The peace task is completely new in times when the German army is directly and indirectly joined in a worldwide distribution battle over access to resources. The insight of the conciliar process that no peace is possible without justice now proves true. The biblical vision of Isaiah becomes a contemporary time-check: “Then justice will dwell in the wilderness, and righteousness abide in the fruitful field. And the effect of righteousness will be peace, and the result of righteousness, quietness and trust for ever” (Isa 32, 16). This vision is a counter-program to the prevailing conditions where security ideologies are uncoupled from justice and even tied to belligerent actions in undeclared wars and in worldwide deployment of special commandos.

In conclusion, the necessary changes cannot be realized politically and socially with poverty pensions and Hartz IV. Environmental policy needs social justice. Justice and peace are inseparably connected. Justice is the condition of peace.

3. AN ECONOMY THAT SERVES CREATION

The possibility of the globalized economy was put in question by the 1991 memorandum of the Evangelical church in Germany “Public Interest and Self-Interest” which after praising the market economy as a success model declared:

“The earth, seen ecologically, cannot bear an extension of living conditions in industrial countries to the whole world. This insight is growing. On a global scale, neither the energy- and resource consumption nor the pollution emissions in the industrial countries are compatible with creation. The question of social justice is raised all the more urgently in view of the inequality of current living conditions.” [2]

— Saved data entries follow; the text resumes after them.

(** The sink: one more order counted and measured. *)
Lemma bench_inv_sink tr s c out m n :
  bench_inv tr s -> q_pop (out_ (bn_engine s)) = Ok (Some c, out) ->
  sink_body kclock c (metrics_ (bn_engine s), bn_snow s) = Ok (m, n) ->
  bench_inv (tr ++ [BSink c])
    (mkBench (bn_pc s) (set_metrics (set_out (bn_engine s) out) m) (bn_db s) (bn_i s) (bn_pending s) (bn_pnow s) n).
Proof.
  intros [Hok Hx Hm Hp Hi Hc Ho Hcx (ns & Hl & Hf2)] Hpop Hb. pose proof Hok as [].
  destruct (q_pop_inv (out_ (bn_engine s)) _ _ eo_out Hpop) as (Hq & Hh & Ht).
  assert (Hout : out_cmds (bn_engine s) = c :: q_contents out).
  { unfold out_cmds. rewrite Ht. by destruct (q_contents (out_ (bn_engine s))); [|injection Hh as ->]. }
  rewrite Hout in Hc. pose proof (fo_new _ _ Hc) as Hn. apply Forall_app in Hn as [_ Hn].
  apply Forall_cons_iff in Hn as [[Hnew _] _]. unfold sink_body in Hb. rewrite Hnew in Hb.
  apply res_bind_inv in Hb as (x & Hxs & Hb). apply res_bind_inv in Hb as (h & Hh' & [= <- <-]).
  apply sub64_lapse in Hxs as [_ Hx63]. destruct eo_metrics as [M1 M2 M3].
  destruct (record_total _ x M2 Hx63) as (h' & E & Hhok). rewrite Hh' in E. injection E as <-.
  split; cbn [bn_engine bn_pending bn_i]; rewrite ?sunk_snoc; try done.
  - unfold out_cmds. cbn [out_ set_metrics set_out oms_]. rewrite <- app_assoc. exact Hc.
  - cbn. unfold fetch_add1. by rewrite Ho, u64_add_l, length_app, Nat2Z.inj_add.
  - exists (ns ++ [x]). rewrite !length_app, Hl. split; [done|]. rewrite record_all_app, Hf2. cbn. by rewrite Hh'.
Qed.

Lemma bench_inv_step tr s l s' : bench_inv tr s -> step s l s' -> bench_inv (tr ++ [l]) s'.
Proof.
  intros Hi Hst. pose proof Hi as [Hok Hx Hm Hp Hn Hc Ho Hcx Hf2]. pose proof Hok as [].
  destruct Hst; [| | |by apply bench_inv_strat|by apply bench_inv_sink| |];
    (split; cbn [bn_engine bn_pending bn_i bn_with]; rewrite ?sunk_snoc, ?app_nil_r; try done).
  - ok_fields. by destruct eo_metrics; split.
  - intros ev' [= <-]. eapply bench_event_fed; [exact Hn| |exact H1]; apply clock_range.
  - destruct (q_push_inv _ _ _ _ eo_md H0) as (Hq & _). ok_fields.
  - destruct (q_push_inv _ _ _ _ eo_md H0) as (_ & Hq & _). cbn [md_ set_md]. by rewrite Hq.
  - destruct (q_push_inv _ _ _ _ eo_md H0) as (Hq & _). ok_fields. by destruct eo_metrics; split.
  - destruct (q_push_inv _ _ _ _ eo_md H0) as (_ & Hq & _). cbn [md_ set_md set_metrics]. rewrite Hq.
    apply Forall_app. split; [done|]. constructor; [by apply Hp|constructor].
  - apply u64_range.
  - pose proof (log_iter_ok _ _ eo_log H). ok_fields.
  - destruct (persist_cycle_queues _ _ _ _ eo_snap eo_trade H). ok_fields.
Qed.

Lemma bench_inv_reach tr s :
  bench_run cfg pclock sclock kclock jig n_msgs start tr s -> bench_inv tr s.
Proof.
  intros H. remember start as s0 eqn:E. induction H as [|a t b l d H IH Hst]; subst; [exact bench_inv_start|].
  eapply bench_inv_step; [by apply IH|exact Hst].
Qed.

(** C37: the load test orders once.  However long it runs and however its
    threads interleave, the strategy never gets a report, so it sends a New
    order at most once per instrument and side and never a cancellation: the
    commands it pushes are at most two per instrument, and what the report
    prints as orders generated and as tick-to-trade percentiles rests on that
    many samples. *)
Theorem bench_orders_once (tr : list bench_label) (s : BenchState) :
  bench_run cfg pclock sclock kclock jig n_msgs start tr s ->
  let cmds := sunk tr ++ out_cmds (bn_engine s) in
  Forall (fun c => c_type c = CmdNew) cmds /\ NoDup (map key cmds) /\
  Z.of_nat (length cmds) <= 2 * n_syms /\
  orders_sent_total (metrics_ (bn_engine s)) = Z.of_nat (length (sunk tr)) /\
  cancels_sent_total (metrics_ (bn_engine s)) = 0 /\
  (exists ns, length ns = length (sunk tr) /\
     LatencyHistogram.record_all ns LatencyHistogram.init = Ok (tick_to_trade (metrics_ (bn_engine s)))).
Proof.
  intros Hrun cmds. destruct (bench_inv_reach tr s Hrun) as [_ _ _ _ _ Hc Ho Hcx Hf2].
  pose proof (first_orders_bound _ _ Hc) as Hb. destruct Hc as [Hn Hd _].
  split; [eapply Forall_impl; [|exact Hn]; by intros c (? & _)|]. split; [done|]. split; [done|].
  split; [|by split]. rewrite Ho. apply u64_id. rewrite length_app in Hb.
  unfold in_u64, bench_syms, kMaxSymbols in *. lia.
Qed.
End Facts.

(** ** Playing a script *)
Section Play.
Context {QO : QueueOps} {QL : QueueLaws} {LO : LmdbOps}.
Context (cfg : EngineConfig) (pclock sclock kclock : nat -> Z) (jig : Z -> double) (n_msgs : Z).

Inductive bench_action := AMake | APush | AStrat | ASink.

Definition bench_act (a : bench_action) (s : BenchState) : option (bench_label * BenchState) :=
  let e := bn_engine s in
  match a with
  | AMake =>
      match bn_pending s with
      | None =>
          if bn_i s <? n_msgs then
            match bench_event (bench_syms cfg) (bn_i s) (pclock (bn_pnow s)) (jig (bn_i s)) with
            | Ok ev => Some (BMake, mkBench (bn_pc s) (set_metrics e (inc_md_msgs (metrics_ e))) (bn_db s)
                                      (bn_i s) (Some ev) (S (bn_pnow s)) (bn_snow s))
            | Err _ => None
            end
          else None
      | Some _ => None
      end
  | APush =>
      match bn_pending s with
      | Some ev =>
          match q_push ev (md_ e) with
          | Ok (true, q) =>
              Some (BPush true, mkBench (bn_pc s) (set_metrics (set_md e q) (track_md_queue (metrics_ e) (q_size q)))
                                  (bn_db s) (u64 (bn_i s + 1)) None (bn_pnow s) (bn_snow s))
          | Ok (false, q) => Some (BPush false, bn_with s (set_md e q))
          | Err _ => None
          end
      | None => None
      end
  | AStrat =>
      match run_next (bench_config cfg) sclock (bn_pc s, e) with
      | Some (l, (p, e')) =>
          match l with
          | LEnv => None
          | _ => Some (BStrat l, mkBench p e' (bn_db s) (bn_i s) (bn_pending s) (bn_pnow s) (bn_snow s))
          end
      | None => None
      end
  | ASink =>
      match q_pop (out_ e) with
      | Ok (Some c, out) =>
          match sink_body kclock c (metrics_ e, bn_snow s) with
          | Ok (m, n) => Some (BSink c, mkBench (bn_pc s) (set_metrics (set_out e out) m) (bn_db s)
                                          (bn_i s) (bn_pending s) (bn_pnow s) n)
          | Err _ => None
          end
      | _ => None
      end
  end.

Lemma bench_act_sound a s l s' :
  bench_act a s = Some (l, s') -> bench_step cfg pclock sclock kclock jig n_msgs s l s'.
Proof.
  destruct a; cbn [bench_act].
  - destruct (bn_pending s) eqn:Ep; [done|]. destruct (Z.ltb_spec (bn_i s) n_msgs); [|done].
    destruct (bench_event _ _ _ _) as [ev|] eqn:E; [|done]. intros [= <- <-]. by apply be_make.
  - destruct (bn_pending s) as [ev|] eqn:Ep; [|done].
    destruct (q_push ev _) as [[[] q]|] eqn:E; [| |done]; intros [= <- <-];
      [by eapply be_push|by eapply be_push_full].
  - destruct (run_next _ _ _) as [[l0 [p e]]|] eqn:E; [|done]. apply run_next_sound in E.
    destruct l0; try done; intros [= <- <-]; by apply be_strat.
  - destruct (q_pop _) as [[[c|] out]|] eqn:E; [|done|done].
    destruct (sink_body _ _ _) as [[m n]|] eqn:E2; [|done]. intros [= <- <-]. by eapply be_sink.
Qed.

Fixpoint bench_play (script : list bench_action) (s : BenchState) (tr : list bench_label)
    : list bench_label * BenchState :=
  match script with
  | [] => (tr, s)
  | a :: script =>
      match bench_act a s with
      | Some (l, s') => bench_play script s' (tr ++ [l])
      | None => bench_play script s tr
      end
  end.

(** An action that is not possible is skipped. *)
Lemma bench_play_sound script s0 s tr :
  bench_run cfg pclock sclock kclock jig n_msgs s0 tr s ->
  bench_run cfg pclock sclock kclock jig n_msgs s0 (fst (bench_play script s tr)) (snd (bench_play script s tr)).
Proof.
  revert s tr. induction script as [|a script IH]; intros s tr H; [done|]. cbn [bench_play].
  destruct (bench_act a s) as [[l s1]|] eqn:E; [|by apply IH]. apply IH. eapply run_snoc; [exact H|by eapply bench_act_sound].
Qed.
End Play.

(** ** Witness *)

(** A tick the synthetic spreads have room for, two instruments. *)
Definition bench_demo_config : EngineConfig :=
  mkConfig (dlit 5 100) (dlit 2 100) (dlit 1 1000) (double_of_Z 1) 5 [] [] [] [] 2 3 9091 [] 1000 false
    (symbols demo_fix_config).

#[export] Existing Instance list_laws.
#[export] Existing Instance map_db.
#[export] Instance bench_demo_interval : IntervalOk bench_demo_config.
Proof. unfold IntervalOk. cbn. lia. Qed.

(** Five snapshots, the first one narrow: the second one wide on each instrument is not quoted again. *)
Definition bench_script : list bench_action :=
  concat (replicate 5 [AMake; APush; AStrat; AStrat; ASink]).

Definition bench_demo : list bench_label * @BenchState list_ops map_db :=
  bench_play bench_demo_config coarse coarse coarse (fun _ => dzero) 10 bench_script
    (bench_start coarse true (∅ : @Db map_db)) [].

Lemma bench_orders_once_witness :
  length (sunk (fst bench_demo) ++ out_cmds (bn_engine (snd bench_demo))) = 4%nat /\
  NoDup (map key (sunk (fst bench_demo) ++ out_cmds (bn_engine (snd bench_demo)))) /\
  4 <= 2 * bench_syms bench_demo_config.
Proof.
  assert (H4 : length (sunk (fst bench_demo) ++ out_cmds (bn_engine (snd bench_demo))) = 4%nat) by (vm_compute; reflexivity).
  assert (H : bench_run bench_demo_config coarse coarse coarse (fun _ => dzero) 10
    (bench_start coarse true (∅ : @Db map_db)) (fst bench_demo) (snd bench_demo)).
  { unfold bench_demo. apply bench_play_sound. constructor. }
  destruct (bench_orders_once bench_demo_config coarse coarse coarse (fun _ => dzero) 10 true ∅ _ _ H)
    as (_ & Hd & Hb & _). rewrite H4 in Hb. split; [exact H4|]. split; [exact Hd|exact Hb].
Defined.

This explosive text means: A universalization and globalization of the market economy is impossible because an ecological collapse would occur with a worldwide expansion of industrial living conditions. Concretely, if only China with its population of over a billion people reaches the living standard of western industrial countries, for example the same number of cars, this would be a sheer ecological catastrophe. The current raw material shortage is only a modest foretaste of distribution conflicts that can be expected. In industrial countries, the ecologically necessary climate protection can only be realized if the social trend changes. The necessary measure of change will only be accepted with social security. This is not consistent with neoliberal labor policy a la Hartz IV and poverty pensions. Now where politics rejoices that life goes forward with economic growth, we feel: we are in the middle of a climate catastrophe threatening the future of the earth.

CONCLUSION

The 1982 West German turn and the 1989 Eastern European turn had one thing in common: they were turns to a neoliberal predatory capitalism as with the former German chancellor Helmut Schmidt. They were turns in the wrong direction. They did not bring us forward but threw us back and led us into a cul-de-sac. Efficiency thinking has gained the upper hand in politics, society and the churches. Society leads a dance around the golden calf. As Christians we know this. This dance is underway again.

The future of society is precedent, not the solution of economic problems. The crucial question is not: what is good for investment conditions of businesses? The central question is: how do we want to live? What does it mean to live well and justly? Businesses and the economy generally must be helpful to life, public interest and the life together of people in society. Thus answering the question about just cooperative life and what the economy can contribute to that is primary. We want to live so a rich society like Germany produces unparalleled prosperity that excludes no one.

We want to make the social wealth useful for the sense of well-being of everyone in Germany and worldwide. Let us cooperate in this project. We are co-workers for God’s shalom and together champion justice, peace and preservation of society that God entrusts to us. We are supported by the certainty: another world is necessary and possible.